ABB: Il y a eu une conversation en ligne à propos de la terminologie des troubles du développement, soulevant la question de savoir si le terme « trouble » est pathologisant – c’est-à-dire, si elle stigmatise les personnes atteintes de troubles comme anormalesQuel est votre avis ?
SFW : Il est indéniable que le terme « trouble » est pathologisant. Il convient de l’abandonner. Les recherches en psychopathologie adulte ont profondément influencé notre compréhension de la diversité du développement précoce. Une lésion cérébrale, comme un AVC, un traumatisme crânien ou une maladie neurodégénérative telle que la démence, suggère l’existence d’un cerveau sain qui a dysfonctionné.
Quand on s'intéresse aux personnes nées avec un cerveau fonctionnant d'une certaine manière – un cerveau autiste ou atteint de TDAH, si je puis dire –, ce modèle de maladie ne tient pas. Il s'enracine en partie parce que les enfants ne sont pas diagnostiqués à la naissance, mais plutôt vers l'âge de trois ans, voire plus tard. Cela laisse penser qu'ils n'étaient peut-être pas autistes auparavant et qu'un problème est survenu. C'est tout simplement faux.
J'ai vu des gens suggérer le terme « trouble », mais je ne pense pas que ce soit une amélioration ; c'est un euphémisme vague. Je parle de plus en plus de neurodiversité et de neurodivergence. C'est une façon moins stigmatisante de parler des écarts par rapport au modèle neurotypique majoritaire. Pour l'autisme, on peut simplement dire autisme sans le terme « trouble », et les termes dyslexie ou dyspraxie sont tout à fait acceptables.
« Nous voulons simplement retirer ce jugement de valeur négatif. »
ABB: Pensez-vous que ces classifications vont perdurer ? On parle encore de dyslexie et d’autisme, même si on sait que ces termes ne sont pas spécifiques.
SFW : J’aimerais probablement que nous vivions dans un monde post-diagnostic, mais je n’y ai pas réfléchi suffisamment en détail pour être totalement certain que ce serait une amélioration.
Un monde sans diagnostic est terrifiant pour beaucoup. C'est un monde où vos besoins ne seront ni reconnus ni pris en compte. Il existe probablement un moyen plus rapide de passer de l'identification des besoins d'une personne à la mise en place d'un soutien adapté, sans passer par l'étape intermédiaire du diagnostic clinique. Les étiquettes diagnostiques ne reflètent pas les forces des individus ni les besoins pour lesquels ils souhaitent un accompagnement. L'étiquetage est certes une étape transitoire, mais il est très fonctionnel dans notre système actuel car il permet d'accéder aux services.

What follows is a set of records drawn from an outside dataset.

(** * Task API: authentication, authorization and ownership

    A shallow embedding of the back end of the task-management API:
    the two models ([User], [Task]), the token helpers ([jwt]) and the
    request handlers of the auth, task and user controllers, over an
    explicit model of the MySQL store described by the migration
    script.

    Conventions of the embedding.
    - An [async] function that queries the store is a computation in
      the monad [M]: it takes the store, returns the store it leaves
      behind and either a value or the exception it throws.
    - A request handler returns an [Outcome]: the response it sent, or
      the error it handed to [next].
    - A text value coming from a JSON body or held by a text column is
      an [option string]: [None] is [undefined] in a body and SQL [NULL]
      in a column. The driver refuses a statement one of whose bound
      values is [undefined], before anything reaches the store.
    - Numeric ids are integers; a route parameter [:id] is taken in its
      numeric reading.
    - The store enforces the keys of the schema (AUTO_INCREMENT primary
      keys, the two UNIQUE keys of [users], the foreign key of [tasks]
      with ON DELETE CASCADE). Column shapes (lengths, enum members)
      are the business of the validation layer. *)

From Stdlib Require Import ZArith List String Bool Lia PeanoNat.
Import ListNotations.

Local Open Scope string_scope.
Local Open Scope Z_scope.

(** ** JavaScript values and helpers *)

(** [String.prototype.includes]. *)
Definition includes (s sub : string) : bool :=
  match String.index 0 sub s with
  | Some _ => true
  | None => false
  end.

(** Truthiness of a string that may be [undefined]: [if (status)]. *)
Definition truthy (v : option string) : bool :=
  match v with
  | Some s => negb (s =? "")%string
  | None => false
  end.

(** Strict equality of two values that are strings or absent. *)
Definition text_eqb (a b : option string) : bool :=
  match a, b with
  | Some x, Some y => (x =? y)%string
  | None, None => true
  | _, _ => false
  end.

(** [role === 'admin']. *)
Definition is_admin_role (role : option string) : bool :=
  text_eqb role (Some "admin").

Les étiquettes sont également importantes pour l'identité des personnes. Elles créent une communauté et offrent la possibilité de rencontrer des personnes partageant une expérience similaire. Supprimer les étiquettes diagnostiques pourrait rendre difficile la connexion avec d'autres personnes dans des situations similaires.

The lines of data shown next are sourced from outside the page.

Lemma pr_row_iff entry row : pr_row entry = Ok row ↔ row_of entry row.
Proof.
  unfold pr_row, row_of. split.
  - destruct entry as [| | | | |d]; try done. cbn [py_getitem].
    destruct (dict_get "nick" d) as [nick|] eqn:Hn; [|done].
    destruct (dict_get "name" d) as [name|] eqn:Hm; [|done].
    destruct (dict_get "url" d) as [url|] eqn:Hu; [|done].
    destruct (dict_get "reason" d) as [tag|] eqn:Ht; [|done].
    cbn [res_bind]. intros [= <-].
    exists d, nick, name, url, tag. by split_and!.
  - intros (d & nick & name & url & tag & -> & Hn & Hm & Hu & Ht & ->).
    cbn [py_getitem]. rewrite Hn, Hm, Hu, Ht. reflexivity.
Qed.

Lemma pr_rows_acc entries lines :
  pr_rows entries lines
  = let? rows := pr_rows entries [] in Ok (lines ++ rows).
Proof.
  revert lines. induction entries as [|entry entries IH]; intros lines.
  - simpl. by rewrite app_nil_r.
  - simpl. destruct (pr_row entry) as [row|]; simpl; [|done].
    rewrite (IH (lines ++ [row])), (IH [row]).
    destruct (pr_rows entries []) as [rows|]; simpl; [|done].
    by rewrite <- app_assoc.
Qed.

Lemma pr_rows_iff entries rows :
  pr_rows entries [] = Ok rows ↔ Forall2 row_of entries rows.
Proof.
  revert rows. induction entries as [|entry entries IH]; intros rows.
  - simpl. split; [intros [= <-]; constructor|by intros ->%Forall2_nil_inv_l].
  - simpl. split.
    + destruct (pr_row entry) as [row|] eqn:Hrow; simpl; [|done].
      rewrite pr_rows_acc.
      destruct (pr_rows entries []) as [rows'|] eqn:Hrows; simpl; [|done].
      intros [= <-]. constructor; [by apply pr_row_iff|by apply IH].
    + intros (row & rows' & Hrow & Hrows & ->)%Forall2_cons_inv_l.
      apply pr_row_iff in Hrow as ->. simpl. rewrite pr_rows_acc.
      apply IH in Hrows as ->. done.
Qed.

Lemma generate_pr_body_iff entries nf body :
  generate_pr_body entries nf = Ok body ↔
  ∃ rows, Forall2 row_of entries rows ∧
          body = String.concat newline (pr_header ++ rows ++ pr_footer utc_now).
Proof.
  unfold generate_pr_body. rewrite pr_rows_acc. fold pr_header. split.
  - destruct (pr_rows entries []) as [rows|] eqn:Hrows; cbn [res_bind]; [|done].
    intros [= <-]. exists rows. split; [by apply pr_rows_iff|]. reflexivity.
  - intros (rows & ->%pr_rows_iff & ->). reflexivity.
Qed.

End ReportLayout.

Section ReportRows.
Context `{rt : Runtime}.

Lemma pr_rows_app entries1 entries2 lines :
  pr_rows (entries1 ++ entries2) lines
  = let? lines' := pr_rows entries1 lines in pr_rows entries2 lines'.
Proof.
  revert lines. induction entries1 as [|entry entries1 IH]; intros lines; [done|].
  simpl. destruct (pr_row entry); simpl; [apply IH|done].
Qed.

Lemma pr_row_missing d k :
  k ∈ ["nick"; "name"; "url"; "reason"] → dict_get k d = None →
  pr_row (JObj d) = Raise KeyError.
Proof.
  intros Hk Hnone. unfold pr_row. cbn [py_getitem].
  repeat (apply elem_of_cons in Hk as [->|Hk]);
    [..|by apply elem_of_nil in Hk];
    repeat (match goal with
            | |- context [dict_get ?key d] =>
                destruct (dict_get key d) eqn:?; try discriminate;
                cbn [res_bind]
            end); done.
Qed.

Lemma entry_for_row launchpad feed entry :
  has_name feed → has_url feed →
  entry_for launchpad feed = Some entry →
  ∃ row, row_of entry row ∧ removed_row launchpad feed row.
Proof.
  intros (d & -> & [name Hname]) (d' & [= <-] & [url Hurl]) Hentry.
  apply entry_for_fields in Hentry as (s & Hnick & Hrem & ->).
  assert (dict_get "nick" d = Some (JStr s)) as Hs.
  { unfold nick_of in Hnick.
    destruct (dict_get "nick" d) as [[]|]; try congruence.
    injection Hnick as <-. unfold outcome_of in Hrem.
    rewrite decide_False in Hrem by (by intros [? _]). done. }
  eexists. split.
  - eexists _, (JStr s), name, url, _. split; [done|].
    rewrite dict_get_set_eq, !dict_get_set_ne by done. by split_and!.
  - exists d, s, name, url. split_and!; try done.
    by destruct (outcome_of launchpad s).
Qed.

Aspirer à une société où l'on ne juge ni ne pathologise autrui en raison de ses différences est une bonne chose. Mais cet objectif ne devrait pas être une société qui prétend qu'il n'existe aucune différence et que personne n'a besoin d'aide. Lorsque le discours sur la neurodiversité se résume à « chacun est différent et c'est normal », on peut donner l'impression que chacun doit se débrouiller tant bien que mal. Nous ne souhaitons pas retirer notre soutien ni notre compréhension ; nous voulons simplement abandonner tout jugement de valeur négatif. Il serait souhaitable d'atteindre un monde où les différences entre les personnes n'auraient plus d'importance et où le soutien offert librement, au moment où il est nécessaire, serait une évidence.
Notes
Sue Fletcher-Watson est professeure de psychologie du développement et directrice du Centre de recherche Salvesen Mindroom à l'Université d'Édimbourg. Ses recherches portent sur le développement et l'apprentissage chez l'enfant, et plus particulièrement sur l'autisme. Elle collabore étroitement avec des organisations dirigées par des personnes autistes afin de promouvoir et de contribuer à des pratiques de qualité, respectueuses et fondées sur des données probantes en Écosse.